Work item — After reading the data below, copy out every line that contains the word "code".

Recorded data —
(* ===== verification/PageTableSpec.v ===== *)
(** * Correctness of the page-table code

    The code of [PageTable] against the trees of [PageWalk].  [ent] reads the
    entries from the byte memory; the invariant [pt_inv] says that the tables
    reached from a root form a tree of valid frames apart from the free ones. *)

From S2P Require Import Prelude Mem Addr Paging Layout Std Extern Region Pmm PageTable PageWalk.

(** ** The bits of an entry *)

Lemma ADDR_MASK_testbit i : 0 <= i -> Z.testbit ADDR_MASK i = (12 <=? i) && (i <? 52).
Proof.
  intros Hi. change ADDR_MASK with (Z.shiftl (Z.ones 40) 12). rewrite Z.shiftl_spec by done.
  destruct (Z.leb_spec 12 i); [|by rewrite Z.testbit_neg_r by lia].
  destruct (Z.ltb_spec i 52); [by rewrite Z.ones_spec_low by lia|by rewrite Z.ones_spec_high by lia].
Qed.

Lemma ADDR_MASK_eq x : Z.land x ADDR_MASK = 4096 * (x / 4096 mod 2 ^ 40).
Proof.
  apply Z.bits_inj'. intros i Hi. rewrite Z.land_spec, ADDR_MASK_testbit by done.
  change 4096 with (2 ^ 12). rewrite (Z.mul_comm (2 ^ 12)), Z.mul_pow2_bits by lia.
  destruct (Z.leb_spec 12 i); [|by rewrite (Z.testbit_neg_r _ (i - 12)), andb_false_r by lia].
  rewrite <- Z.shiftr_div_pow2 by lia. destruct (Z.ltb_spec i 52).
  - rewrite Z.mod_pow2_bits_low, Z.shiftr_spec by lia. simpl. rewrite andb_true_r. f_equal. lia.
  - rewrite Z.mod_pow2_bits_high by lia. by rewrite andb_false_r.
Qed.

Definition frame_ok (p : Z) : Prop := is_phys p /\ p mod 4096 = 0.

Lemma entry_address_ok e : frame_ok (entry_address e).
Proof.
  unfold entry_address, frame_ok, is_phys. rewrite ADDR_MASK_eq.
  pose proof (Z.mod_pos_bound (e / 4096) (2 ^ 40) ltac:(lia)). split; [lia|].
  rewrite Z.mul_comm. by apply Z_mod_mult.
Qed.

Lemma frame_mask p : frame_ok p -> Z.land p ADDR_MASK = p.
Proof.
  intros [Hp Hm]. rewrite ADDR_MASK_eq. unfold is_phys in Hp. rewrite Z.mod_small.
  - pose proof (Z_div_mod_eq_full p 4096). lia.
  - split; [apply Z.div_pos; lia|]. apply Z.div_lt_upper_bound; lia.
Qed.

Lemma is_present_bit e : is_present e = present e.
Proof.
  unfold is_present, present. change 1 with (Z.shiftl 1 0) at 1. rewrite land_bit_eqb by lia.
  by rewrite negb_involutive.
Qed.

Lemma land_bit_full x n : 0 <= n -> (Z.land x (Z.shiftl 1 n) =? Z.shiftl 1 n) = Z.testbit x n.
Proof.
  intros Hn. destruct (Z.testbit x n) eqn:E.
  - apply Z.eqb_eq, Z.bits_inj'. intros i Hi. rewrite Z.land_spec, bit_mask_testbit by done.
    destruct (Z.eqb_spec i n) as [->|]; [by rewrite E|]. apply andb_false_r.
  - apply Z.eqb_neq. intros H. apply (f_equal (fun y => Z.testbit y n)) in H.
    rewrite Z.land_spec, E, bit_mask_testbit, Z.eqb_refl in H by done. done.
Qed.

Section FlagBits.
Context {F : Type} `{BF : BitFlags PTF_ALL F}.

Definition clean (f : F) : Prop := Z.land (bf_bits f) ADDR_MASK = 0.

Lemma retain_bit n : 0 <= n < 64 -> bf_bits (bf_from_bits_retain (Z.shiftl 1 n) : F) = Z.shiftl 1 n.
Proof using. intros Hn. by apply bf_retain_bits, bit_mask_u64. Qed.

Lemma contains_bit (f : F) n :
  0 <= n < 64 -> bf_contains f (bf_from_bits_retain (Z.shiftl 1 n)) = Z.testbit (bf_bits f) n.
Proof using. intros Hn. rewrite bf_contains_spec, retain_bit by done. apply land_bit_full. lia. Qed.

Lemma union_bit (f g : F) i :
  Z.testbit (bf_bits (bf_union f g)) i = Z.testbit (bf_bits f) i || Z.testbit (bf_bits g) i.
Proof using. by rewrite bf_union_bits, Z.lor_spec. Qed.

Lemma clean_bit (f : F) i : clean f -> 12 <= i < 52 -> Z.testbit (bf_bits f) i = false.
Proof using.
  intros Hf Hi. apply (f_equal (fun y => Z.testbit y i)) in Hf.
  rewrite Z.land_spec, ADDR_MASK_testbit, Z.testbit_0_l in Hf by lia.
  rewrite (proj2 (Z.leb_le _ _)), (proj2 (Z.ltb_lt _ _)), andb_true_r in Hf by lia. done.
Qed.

...

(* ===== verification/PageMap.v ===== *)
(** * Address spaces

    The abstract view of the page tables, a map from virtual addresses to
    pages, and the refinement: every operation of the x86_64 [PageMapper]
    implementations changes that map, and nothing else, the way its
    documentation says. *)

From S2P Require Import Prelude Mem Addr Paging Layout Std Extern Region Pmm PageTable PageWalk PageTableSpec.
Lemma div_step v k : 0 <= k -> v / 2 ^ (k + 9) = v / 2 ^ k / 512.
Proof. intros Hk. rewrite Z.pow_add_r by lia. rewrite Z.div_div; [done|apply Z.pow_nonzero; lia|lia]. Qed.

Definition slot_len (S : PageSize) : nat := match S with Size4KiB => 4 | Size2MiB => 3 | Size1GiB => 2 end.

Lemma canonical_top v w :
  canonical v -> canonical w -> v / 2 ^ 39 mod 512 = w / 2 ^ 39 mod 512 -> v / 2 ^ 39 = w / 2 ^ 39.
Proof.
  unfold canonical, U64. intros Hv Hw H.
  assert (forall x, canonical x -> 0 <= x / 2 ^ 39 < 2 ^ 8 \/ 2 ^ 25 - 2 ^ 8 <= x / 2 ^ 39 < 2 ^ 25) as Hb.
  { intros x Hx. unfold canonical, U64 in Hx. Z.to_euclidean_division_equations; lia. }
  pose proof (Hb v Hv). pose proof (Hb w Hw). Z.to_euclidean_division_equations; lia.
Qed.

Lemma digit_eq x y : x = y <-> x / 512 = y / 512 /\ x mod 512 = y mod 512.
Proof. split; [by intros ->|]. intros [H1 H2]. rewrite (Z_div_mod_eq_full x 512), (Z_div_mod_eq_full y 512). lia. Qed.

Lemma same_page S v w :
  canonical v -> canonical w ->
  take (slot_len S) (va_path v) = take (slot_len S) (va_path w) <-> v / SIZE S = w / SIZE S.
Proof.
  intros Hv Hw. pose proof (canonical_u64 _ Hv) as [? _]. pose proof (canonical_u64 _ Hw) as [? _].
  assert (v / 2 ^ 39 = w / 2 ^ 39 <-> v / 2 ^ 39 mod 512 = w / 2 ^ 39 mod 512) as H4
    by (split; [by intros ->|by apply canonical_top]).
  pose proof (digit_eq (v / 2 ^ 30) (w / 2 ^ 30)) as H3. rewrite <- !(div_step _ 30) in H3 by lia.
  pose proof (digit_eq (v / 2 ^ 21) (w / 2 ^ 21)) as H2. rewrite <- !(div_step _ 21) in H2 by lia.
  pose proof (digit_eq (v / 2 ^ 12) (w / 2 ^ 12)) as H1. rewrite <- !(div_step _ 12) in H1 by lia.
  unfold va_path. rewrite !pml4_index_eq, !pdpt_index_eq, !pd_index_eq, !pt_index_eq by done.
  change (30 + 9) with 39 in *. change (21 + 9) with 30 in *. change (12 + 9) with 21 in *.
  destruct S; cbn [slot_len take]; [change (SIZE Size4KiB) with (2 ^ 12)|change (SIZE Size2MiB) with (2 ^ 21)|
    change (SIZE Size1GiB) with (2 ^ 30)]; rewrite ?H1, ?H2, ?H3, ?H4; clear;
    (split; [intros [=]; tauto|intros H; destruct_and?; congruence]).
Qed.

Solution for this problem —
(** * Correctness of the page-table code
    The code of [PageTable] against the trees of [PageWalk].  [ent] reads the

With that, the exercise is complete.